■ **REQUIRED ACTION**:
At the line that includes "destruct (n <?", begin writing out the entries below exactly, and continue through the last line without adding anything.

============

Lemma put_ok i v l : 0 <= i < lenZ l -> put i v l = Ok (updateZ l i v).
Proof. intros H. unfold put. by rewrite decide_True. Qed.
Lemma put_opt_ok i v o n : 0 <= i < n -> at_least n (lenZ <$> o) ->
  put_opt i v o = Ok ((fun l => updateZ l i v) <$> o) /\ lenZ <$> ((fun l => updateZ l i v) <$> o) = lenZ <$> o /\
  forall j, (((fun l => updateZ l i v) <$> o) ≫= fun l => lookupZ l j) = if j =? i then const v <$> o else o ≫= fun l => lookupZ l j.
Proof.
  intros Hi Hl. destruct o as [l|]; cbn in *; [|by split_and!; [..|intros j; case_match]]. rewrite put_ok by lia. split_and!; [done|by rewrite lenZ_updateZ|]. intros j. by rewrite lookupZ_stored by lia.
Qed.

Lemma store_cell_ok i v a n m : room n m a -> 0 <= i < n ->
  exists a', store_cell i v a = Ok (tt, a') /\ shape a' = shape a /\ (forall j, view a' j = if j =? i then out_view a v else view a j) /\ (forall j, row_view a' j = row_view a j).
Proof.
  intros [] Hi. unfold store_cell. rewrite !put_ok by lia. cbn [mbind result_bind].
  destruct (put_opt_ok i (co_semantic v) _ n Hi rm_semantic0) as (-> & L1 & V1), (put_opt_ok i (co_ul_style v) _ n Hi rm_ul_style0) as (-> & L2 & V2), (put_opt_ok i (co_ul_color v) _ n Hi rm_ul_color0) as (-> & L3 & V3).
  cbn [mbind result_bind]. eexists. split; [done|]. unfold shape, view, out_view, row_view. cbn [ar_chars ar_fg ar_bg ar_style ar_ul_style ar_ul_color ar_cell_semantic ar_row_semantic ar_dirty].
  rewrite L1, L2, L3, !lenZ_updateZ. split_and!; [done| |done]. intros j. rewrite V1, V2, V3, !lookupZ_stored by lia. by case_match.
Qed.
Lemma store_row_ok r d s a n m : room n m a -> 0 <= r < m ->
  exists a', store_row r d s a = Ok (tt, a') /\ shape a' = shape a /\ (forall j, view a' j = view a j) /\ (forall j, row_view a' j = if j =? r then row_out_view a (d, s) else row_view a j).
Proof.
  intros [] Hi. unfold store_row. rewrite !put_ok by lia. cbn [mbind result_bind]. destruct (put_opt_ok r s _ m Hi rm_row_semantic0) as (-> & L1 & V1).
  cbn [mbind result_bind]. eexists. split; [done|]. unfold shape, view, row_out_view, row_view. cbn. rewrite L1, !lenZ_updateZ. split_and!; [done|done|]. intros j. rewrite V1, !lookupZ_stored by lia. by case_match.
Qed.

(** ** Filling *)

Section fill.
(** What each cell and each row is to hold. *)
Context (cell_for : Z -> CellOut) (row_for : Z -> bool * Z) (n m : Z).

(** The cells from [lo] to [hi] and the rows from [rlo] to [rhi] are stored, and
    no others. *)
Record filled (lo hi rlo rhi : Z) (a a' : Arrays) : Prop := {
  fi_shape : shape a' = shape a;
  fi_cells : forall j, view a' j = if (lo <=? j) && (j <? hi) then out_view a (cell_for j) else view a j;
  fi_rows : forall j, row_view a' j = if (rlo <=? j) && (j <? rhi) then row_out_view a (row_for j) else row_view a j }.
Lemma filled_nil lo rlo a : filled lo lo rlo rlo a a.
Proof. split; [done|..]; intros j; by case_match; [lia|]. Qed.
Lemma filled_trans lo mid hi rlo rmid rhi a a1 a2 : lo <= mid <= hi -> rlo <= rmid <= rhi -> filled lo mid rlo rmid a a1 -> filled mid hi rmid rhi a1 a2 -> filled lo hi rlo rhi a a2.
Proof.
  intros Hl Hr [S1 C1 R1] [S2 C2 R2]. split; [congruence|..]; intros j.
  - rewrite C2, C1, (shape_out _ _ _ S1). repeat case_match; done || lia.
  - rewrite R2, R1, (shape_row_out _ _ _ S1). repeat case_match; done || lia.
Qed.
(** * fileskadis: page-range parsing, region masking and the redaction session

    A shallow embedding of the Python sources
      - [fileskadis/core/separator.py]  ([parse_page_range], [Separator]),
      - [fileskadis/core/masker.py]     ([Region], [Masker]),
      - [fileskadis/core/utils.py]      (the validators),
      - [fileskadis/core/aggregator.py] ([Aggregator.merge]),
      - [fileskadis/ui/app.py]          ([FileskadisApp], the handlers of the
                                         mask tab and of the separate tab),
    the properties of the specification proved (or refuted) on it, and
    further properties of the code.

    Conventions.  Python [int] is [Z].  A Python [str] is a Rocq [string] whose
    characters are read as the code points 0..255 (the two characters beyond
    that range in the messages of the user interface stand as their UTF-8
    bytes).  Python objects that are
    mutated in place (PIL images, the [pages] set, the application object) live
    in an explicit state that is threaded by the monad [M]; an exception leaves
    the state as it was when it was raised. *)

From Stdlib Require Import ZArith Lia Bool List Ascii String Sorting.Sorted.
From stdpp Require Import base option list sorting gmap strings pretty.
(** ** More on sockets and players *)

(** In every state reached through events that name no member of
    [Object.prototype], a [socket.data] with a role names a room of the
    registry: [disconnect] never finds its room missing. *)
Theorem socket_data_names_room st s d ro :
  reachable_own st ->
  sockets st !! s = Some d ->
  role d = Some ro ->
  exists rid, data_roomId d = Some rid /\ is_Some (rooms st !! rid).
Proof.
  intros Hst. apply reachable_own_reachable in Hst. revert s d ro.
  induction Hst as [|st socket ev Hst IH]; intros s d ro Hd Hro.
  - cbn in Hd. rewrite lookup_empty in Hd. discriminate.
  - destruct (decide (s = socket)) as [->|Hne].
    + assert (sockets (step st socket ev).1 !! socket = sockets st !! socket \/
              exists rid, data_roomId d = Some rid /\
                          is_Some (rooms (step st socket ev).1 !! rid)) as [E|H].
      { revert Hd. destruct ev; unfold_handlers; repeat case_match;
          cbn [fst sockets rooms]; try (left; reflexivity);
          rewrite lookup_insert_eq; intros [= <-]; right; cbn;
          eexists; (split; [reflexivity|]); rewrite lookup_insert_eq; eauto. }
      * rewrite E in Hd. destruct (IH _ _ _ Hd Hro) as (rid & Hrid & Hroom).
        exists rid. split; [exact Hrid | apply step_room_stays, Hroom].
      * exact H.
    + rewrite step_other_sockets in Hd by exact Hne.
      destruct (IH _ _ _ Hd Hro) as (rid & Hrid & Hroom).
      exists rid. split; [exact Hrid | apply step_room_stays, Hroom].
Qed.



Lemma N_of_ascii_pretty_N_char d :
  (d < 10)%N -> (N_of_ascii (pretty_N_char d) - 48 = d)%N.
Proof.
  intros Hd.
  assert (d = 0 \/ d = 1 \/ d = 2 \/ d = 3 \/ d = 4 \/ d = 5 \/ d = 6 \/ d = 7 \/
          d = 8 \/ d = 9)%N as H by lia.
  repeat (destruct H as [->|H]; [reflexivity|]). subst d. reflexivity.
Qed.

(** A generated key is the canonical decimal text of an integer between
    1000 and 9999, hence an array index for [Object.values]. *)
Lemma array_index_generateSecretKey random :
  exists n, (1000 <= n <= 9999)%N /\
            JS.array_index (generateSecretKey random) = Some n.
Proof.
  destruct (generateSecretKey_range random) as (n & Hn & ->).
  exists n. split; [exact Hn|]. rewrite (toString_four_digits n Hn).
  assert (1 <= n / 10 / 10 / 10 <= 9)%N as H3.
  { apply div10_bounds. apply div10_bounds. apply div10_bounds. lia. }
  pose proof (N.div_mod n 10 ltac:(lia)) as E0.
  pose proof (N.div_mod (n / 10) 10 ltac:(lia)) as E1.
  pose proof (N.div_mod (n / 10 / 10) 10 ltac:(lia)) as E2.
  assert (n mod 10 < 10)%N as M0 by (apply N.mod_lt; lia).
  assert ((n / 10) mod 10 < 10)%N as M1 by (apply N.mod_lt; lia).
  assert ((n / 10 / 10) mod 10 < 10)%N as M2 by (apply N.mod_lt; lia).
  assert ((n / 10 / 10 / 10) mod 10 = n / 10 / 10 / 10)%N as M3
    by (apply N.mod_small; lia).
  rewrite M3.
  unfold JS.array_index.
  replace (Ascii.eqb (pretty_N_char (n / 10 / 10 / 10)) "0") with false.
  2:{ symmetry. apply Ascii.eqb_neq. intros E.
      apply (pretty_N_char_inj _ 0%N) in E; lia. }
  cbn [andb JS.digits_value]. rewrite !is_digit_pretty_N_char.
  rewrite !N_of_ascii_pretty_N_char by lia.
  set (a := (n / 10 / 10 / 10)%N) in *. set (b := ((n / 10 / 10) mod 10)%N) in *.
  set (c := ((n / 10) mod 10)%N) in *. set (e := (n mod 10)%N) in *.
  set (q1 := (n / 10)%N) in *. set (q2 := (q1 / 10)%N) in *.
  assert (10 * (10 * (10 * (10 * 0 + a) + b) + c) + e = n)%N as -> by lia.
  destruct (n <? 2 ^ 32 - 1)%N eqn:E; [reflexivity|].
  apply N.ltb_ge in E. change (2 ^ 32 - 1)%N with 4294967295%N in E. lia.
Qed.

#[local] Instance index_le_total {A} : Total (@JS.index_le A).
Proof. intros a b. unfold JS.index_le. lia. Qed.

============

■ **FINISHED TASK**:
  destruct (n <? 2 ^ 32 - 1)%N eqn:E; [reflexivity|].
  apply N.ltb_ge in E. change (2 ^ 32 - 1)%N with 4294967295%N in E. lia.
Qed.

#[local] Instance index_le_total {A} : Total (@JS.index_le A).
Proof. intros a b. unfold JS.index_le. lia. Qed.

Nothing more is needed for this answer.